Jan Sprake: Did mickey not tell you of his goal of 75%?
Me: I don’t think he did.
Jan Sprake: Probably through more research, and just continue to make sure that the paramedic training program remains intact, kind of the quality of that training program. And I think definitely through research. The other thing we are looking at is implementing, I don’t know if you know of or have heard of, pulse point?
Me: I haven’t heard of that.
Jan Sprake: So on your iPhone you can go to pulse point foundation and download an app. There is a pulse point app and an AED app that they have with it. It is being implemented all over the country, fire departments all over the country are using it. Let me back track, so how would it increase survival rate in the community. Higher citizen cpr rate, right now probably 60%, if it’s a witnessed cardiac arrest, then you have what 4 minutes before the first responders get there and then 6-8 minute before the paramedics get there. So within those 4 minutes, you need somebody doing cpr and if possible you need to do an AED. I think there’s about 4000 AED’s is what they said is in the Seattle King County Area, but that’s not public knowledge. There are registries, but they are registries that the health department and Seattle keep. But when a dispatch call come in, at this point we don’t have a mechanism that alerts somebody that an AED is one floor up or over or what-ever. So what pulse point does is it ties us in to the dispatch center’s computer system and it’s an app so if you downloaded the app, and opted in saying yes I would take a notification that if there’s a cardiac arrest I would respond and administer cpr. So when that cardiac arrest comes into the dispatch center, the minute the EMS team and the ALS team are notified then that goes out to those individuals that opted into the app within a quarter of a mile of the cardiac arrest victim. So you get an alert and it would tell you exactly where the patent was and it would also show you a photo of the AED and where the AED is. So that is something we are looking at, the foundation of implementing county-wide in the next 6 months. And hopefully that might bump up the survival rate as well.

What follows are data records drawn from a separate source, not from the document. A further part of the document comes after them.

(** X14. When [recordSent] returns, the contact counts as sent under
    every spelling that normalises to the same key, provided the entry
    the history held for it, if any, had no negative count (or was
    marked as processed).  It throws exactly when the normalised key is
    [constructor] or [__proto__] and the history has no entry of its
    own for it; the contact then still does not count as sent. *)
Theorem recordSent_then_isAlreadySent
    (now : Z) (h : gmap string Entry) (k k' m : string) :
  normalizeContactKey k' = normalizeContactKey k ->
  (forall e, h !! normalizeContactKey k = Some e ->
             0 <= count e \/ marked_as_processed e = true) ->
  match recordSent now h k m with
  | Some h' => isAlreadySent h' k' = true
  | None => isAlreadySent h k' = false
  end
  /\ (recordSent now h k m = None <-> readsInherited h k).
Proof.
  intros Hk Hold.
  destruct (recordSent_cases now h k m) as [[Hin ->]|[Hown ->]].
  - split; [now apply (readsInherited_not_sent h k k')|]. tauto.
  - split; [|split; [discriminate|contradiction]].
    unfold isAlreadySent, read.
    rewrite Hk, lookup_insert_eq.
    destruct (h !! normalizeContactKey k) as [e|] eqn:He; [|reflexivity].
    cbn [recorded count marked_as_processed].
    destruct (Hold e eq_refl) as [Hc| ->]; [|apply orb_true_r].
    apply orb_true_iff. left. apply Z.ltb_lt. lia.
Qed.

Lemma recordSent_then_isAlreadySent_witness :
  match recordSent 1700000000000 ∅ "@Ivan_Dev" "42" with
  | Some h' => isAlreadySent h' " ivan_dev " = true
  | None => isAlreadySent ∅ " ivan_dev " = false
  end
  /\ (recordSent 1700000000000 ∅ "@Ivan_Dev" "42" = None
      <-> readsInherited ∅ "@Ivan_Dev").
Proof.
  apply (recordSent_then_isAlreadySent 1700000000000 ∅ "@Ivan_Dev"
           " ivan_dev " "42").
  - reflexivity.
  - intros e He. rewrite lookup_empty in He. discriminate.
Defined.

(** The two keys for which a new history throws. *)
Example recordSent_inherited_names :
  recordSent 1700000000000 ∅ "@Constructor" "42" = None
  /\ recordSent 1700000000000 ∅ "__proto__" "42" = None
  /\ isAlreadySent ∅ "constructor" = false
  /\ getSentInfo ∅ "constructor" = Some Inherited.
Proof. vm_compute. auto. Qed.

(** X15. When [recordSent] returns it has touched one entry: what the
    history answers for a key that normalises differently is what it
    answered before, and for the recorded key the count is one more
    than before, the message id is added at the end and the first send
    time is kept.  When it throws, the key reads an inherited object,
    which is what [getSentInfo] returns for it. *)
Theorem recordSent_touches_one_entry
    (now : Z) (h : gmap string Entry) (k k' m : string) :
  match recordSent now h k m with
  | Some h' =>
      getSentInfo h' k'
      = if decide (normalizeContactKey k' = normalizeContactKey k)
        then Some (Own (recorded now (h !! normalizeContactKey k) m))
        else getSentInfo h k'
  | None =>
      readsInherited h k /\ getSentInfo h k = Some Inherited
  end.
Proof.
  destruct (recordSent_cases now h k m) as [[Hin ->]|[Hown ->]].
  - split; [exact Hin|]. now apply (readsInherited_not_sent h k k).
  - unfold getSentInfo, read.
    destruct (decide (normalizeContactKey k' = normalizeContactKey k))
      as [->|Hne].
    + now rewrite lookup_insert_eq.
    + rewrite lookup_insert_ne by congruence. reflexivity.
Qed.

Lemma sumCounts_insert (h : gmap string Entry) i e :
  h !! i = None -> sumCounts (<[i := e]> h) = sumCounts h + count e.
Proof.
  intros Hi. unfold sumCounts.
  rewrite map_fold_insert_L; [reflexivity| |exact Hi].
  intros. lia.
Qed.

Lemma sumCounts_update (h : gmap string Entry) i e e' :
  h !! i = Some e ->
  sumCounts (<[i := e']> h) = sumCounts h - count e + count e'.
Proof.
  intros Hi.
  rewrite <- (insert_delete_eq h), sumCounts_insert
    by apply lookup_delete_eq.
  rewrite <- (insert_delete_id h i e Hi) at 2.
  rewrite sumCounts_insert by apply lookup_delete_eq. lia.
Qed.

(** X16. In the statistics of the history, a [recordSent] that returns
    adds one to [totalMessages]; [uniqueContacts] grows by one when the
    history had no entry for the key and stays when it had one.  A
    [recordSent] that throws (the key reads an inherited object) leaves
    the history, and so its statistics, as they were. *)
Theorem recordSent_counts_one_message
    (now : Z) (h : gmap string Entry) (k m : string) :
  match recordSent now h k m with
  | Some h' =>
      totalMessages (getStats h') = totalMessages (getStats h) + 1
      /\ uniqueContacts (getStats h')
         = uniqueContacts (getStats h)
           + match h !! normalizeContactKey k with
             | Some _ => 0
             | None => 1
             end
  | None => readsInherited h k
  end.
Proof.
  destruct (recordSent_cases now h k m) as [[Hin ->]|[Hown ->]];
    [exact Hin|].
  unfold getStats. cbn [totalMessages uniqueContacts].
  destruct (h !! normalizeContactKey k) as [e|] eqn:He.
  - rewrite (sumCounts_update _ _ e) by exact He.
    rewrite map_size_insert_Some by eauto. cbn [recorded count]. lia.
  - rewrite sumCounts_insert by exact He.
    rewrite map_size_insert_None by exact He. cbn [recorded count]. lia.
Qed.
End SentHistoryFacts.

(** ** Waiting for the work window; workdays; the checkpoint *)

Section WindowWait.
Import SenderTime SenderClock.

(** X17. For a window whose start and end are clock times (hours 0 to
    23, minutes 0 to 59): outside the work window,
    [getTimeUntilNextWindowOpen] gives a wait of at most one day that
    ends exactly on the window's start, today's or tomorrow's. *)
Theorem wait_ends_on_window_start
    (window : Window) (nowMs h m he me : Z) :
  part (start window) 0 = Some h ->
  part (start window) 1 = Some m ->
  part (end_ window) 0 = Some he ->
  part (end_ window) 1 = Some me ->
  0 <= h <= 23 /\ 0 <= m <= 59 ->
  0 <= he <= 23 /\ 0 <= me <= 59 ->
  0 <= nowMs < msPerDay ->
  isInWorkWindow window nowMs = false ->
  let s := h * msPerHour + m * msPerMinute in
  exists t,
    getTimeUntilNextWindowOpen window nowMs = Some t
    /\ 0 <= t <= msPerDay
    /\ (nowMs + t = s \/ nowMs + t = s + msPerDay).
Proof.
  intros Hh Hm Hhe Hme Hs He Hnow Hout s.
  unfold isInWorkWindow, getTimeUntilNextWindowOpen in *.
  rewrite Hh, Hm, Hhe, Hme in *.
  unfold atHourMinute, isAfter, isBefore, addDay in *.
  cbn [fmap option_fmap option_map] in *.
  unfold msPerDay, msPerHour, msPerMinute in *. fold s in Hout |- *.
  assert (0 <= s < 86400000) as Hrange by (subst s; lia).
  set (e := he * 3600000 + me * 60000) in *. clearbody s e.
  destruct (Z.ltb_spec e s) as [Hwrap|Hday].
  - apply orb_false_iff in Hout as [H1 H2].
    apply Z.ltb_ge in H1, H2.
    destruct (Z.ltb_spec nowMs e) as [?|_]; [lia|].
    exists (Z.max 0 (s - nowMs)). cbn. split; [reflexivity|]. lia.
  - destruct (Z.ltb_spec nowMs s) as [Hbefore|Hafter].
    + exists (Z.max 0 (s - nowMs)). cbn. split; [reflexivity|]. lia.
    + exists (Z.max 0 (s + 86400000 - nowMs)). cbn.
      split; [reflexivity|]. lia.
Qed.

Lemma wait_ends_on_window_start_witness :
  exists t,
    getTimeUntilNextWindowOpen overnight (timeOfDay 12 0 0 0) = Some t
    /\ 0 <= t <= msPerDay
    /\ (timeOfDay 12 0 0 0 + t = 22 * msPerHour + 0 * msPerMinute
        \/ timeOfDay 12 0 0 0 + t
           = 22 * msPerHour + 0 * msPerMinute + msPerDay).
Proof.
  apply (wait_ends_on_window_start overnight (timeOfDay 12 0 0 0)
           22 0 6 0); try reflexivity; try lia.
  vm_compute. split; congruence.
Defined.

(** A prefix [0x] makes [parseInt] read the hour as a hexadecimal
    number: this window opens at 16:00. *)
Example hexadecimal_hour :
  part "0x10:30" 0 = Some 16
  /\ getTimeUntilNextWindowOpen
       {| start := "0x10:00"; end_ := "0x16:00" |} (timeOfDay 10 0 0 0)
     = Some (6 * msPerHour).
Proof. vm_compute. auto. Qed.

Lemma day_add (date j : Z) : day (date + j) = (day date + j) mod 7.
Proof.
  unfold day. rewrite Z.add_mod_idemp_l by lia. f_equal. lia.
Qed.

Lemma day_range (date : Z) : 0 <= day date < 7.
Proof. unfold day. apply Z.mod_pos_bound. lia. Qed.

(** X18. [getNextWorkday] always returns: a day one to three days after
    the given one that is not a Saturday or Sunday, every day skipped
    on the way being one. *)
Theorem next_workday_within_three_days (from : Z) :
  exists k,
    1 <= k <= 3
    /\ getNextWorkday from = Some (from + k)
    /\ isWorkday (from + k) = true
    /\ forall j, 1 <= j < k -> isWeekend (from + j) = true.
Proof.
  pose proof (day_range from) as Hr.
  unfold getNextWorkday, isWorkday, isWeekend.
  assert (forall j, day (from + 1 + j) = (day from + (1 + j)) mod 7) as Hd.
  { intros j. rewrite <- day_add. f_equal. lia. }
  pose proof (day_add from 1) as H1.
  pose proof (day_add from 2) as H2.
  pose proof (day_add from 3) as H3.
  assert (day from = 0 \/ day from = 1 \/ day from = 2 \/ day from = 3
          \/ day from = 4 \/ day from = 5 \/ day from = 6) as Hcases by lia.
  destruct Hcases as [E|[E|[E|[E|[E|[E|E]]]]]]; rewrite E in *.
  1-5: exists 1; cbn [skipWeekend]; unfold isWorkday, isWeekend;
       rewrite H1; cbn; repeat split; try lia.
  - exists 3. cbn [skipWeekend]. unfold isWorkday, isWeekend.
    replace (from + 1 + 1) with (from + 2) by lia.
    replace (from + 2 + 1) with (from + 3) by lia.
    rewrite H1, H2, H3. cbn. repeat split; try lia.
    intros j Hj. assert (j = 1 \/ j = 2) as [-> | ->] by lia;
      [rewrite H1|rewrite H2]; reflexivity.
  - exists 2. cbn [skipWeekend]. unfold isWorkday, isWeekend.
    replace (from + 1 + 1) with (from + 2) by lia.
    rewrite H1, H2. cbn. repeat split; try lia.
    intros j Hj. assert (j = 1) as -> by lia. now rewrite H1.
Qed.
End WindowWait.

Section CheckpointFacts.
Import Checkpoints.

Lemma updateProgress_floor (m : CheckpointManager) (u : string * bool) :
  let c := Send.processed_count (memory m) in
  let d := Send.processed_count (onDisk m) in
  5 * (c / 5) <= d <= c ->
  let m' := updateProgress m u in
  Send.processed_count (memory m') = c + 1
  /\ 5 * (Send.processed_count (memory m') / 5)
     <= Send.processed_count (onDisk m')
     <= Send.processed_count (memory m').
Proof.
  intros c d Hinv m'. subst m'. unfold updateProgress, saveInterval.
  cbn [memory onDisk Send.updateProgress Send.processed_count]. fold c d.
  split; [reflexivity|].
  pose proof (Z.div_mod c 5 ltac:(lia)).
  pose proof (Z.mod_pos_bound c 5 ltac:(lia)).
  pose proof (Z.div_mod (c + 1) 5 ltac:(lia)).
  pose proof (Z.mod_pos_bound (c + 1) 5 ltac:(lia)).
  destruct (Z.eqb_spec (Z.rem (c + 1) 5) 0) as [Hsave|Hkeep].
  - cbn [Send.processed_count].
    assert ((c + 1) mod 5 = 0) as Hmod.
    { apply Z.mod_divide; [lia|]. apply Z.rem_divide; [lia|exact Hsave]. }
    unfold Send.updateProgress. cbn [Send.processed_count]. fold c. lia.
  - fold d.
    assert ((c + 1) mod 5 <> 0) as Hmod.
    { intros Hz. apply Hkeep. apply Z.rem_divide; [lia|].
      apply Z.mod_divide; [lia|exact Hz]. }
    assert ((c + 1) / 5 = c / 5) by lia. lia.
Qed.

Me: Is it possible to find the statistics of early Medic One through modern showing cardiac arrest survival and performance.
Jan Sprake: Showing survival rates?
Me: Yes.
Jan Sprake: I think I can dig them up for you. I have seen it in my 14 years bump from 46% up to 62%. Which is a pretty significant survival rate. I think I can find those.
Me: Does the foundation have an archive with picture or anything like that?
Jan Sprake: We do, kind of jumbled into a box. What are you looking for, old pictures?
Me: Just pictures to put on the website, data, just things I can include in my website.
Jan Sprake: When is your deadline?
Me: March
Jan Sprake: is it ok if I could get them to you two weeks from now? We are kind or in a big crunch right now. What kind of pictures are you looking at?
Me: A variety of things. Individuals certainly, Dr. Cobb, Dr. Copass some of the early leaders. Pictures of the early ambulances, early responders, trying to get a sense of the history. I think the way I’m setting it up is there’s going to be a history, then I will go into what is being practiced more modern, then the impact of Medic One worldwide. So anything along those lines will help significantly.
Jan Sprake: Ok, I will look around.
Me: Are there any cities that have come to Seattle and implemented what Seattle has as best they can in the nation?
Jan Sprake: San Francisco came up a few years before I was here and tried to create a foundation and the infrastructure that we have her, and they didn’t succeed at it. There are cities that have come up through the resuscitation academy that were starting to get reports of their survival rates improving. So you can talk to Dr. Eisenberg about that and he will be able to point you to couple of those examples to show you that we are having significant impact on other communities.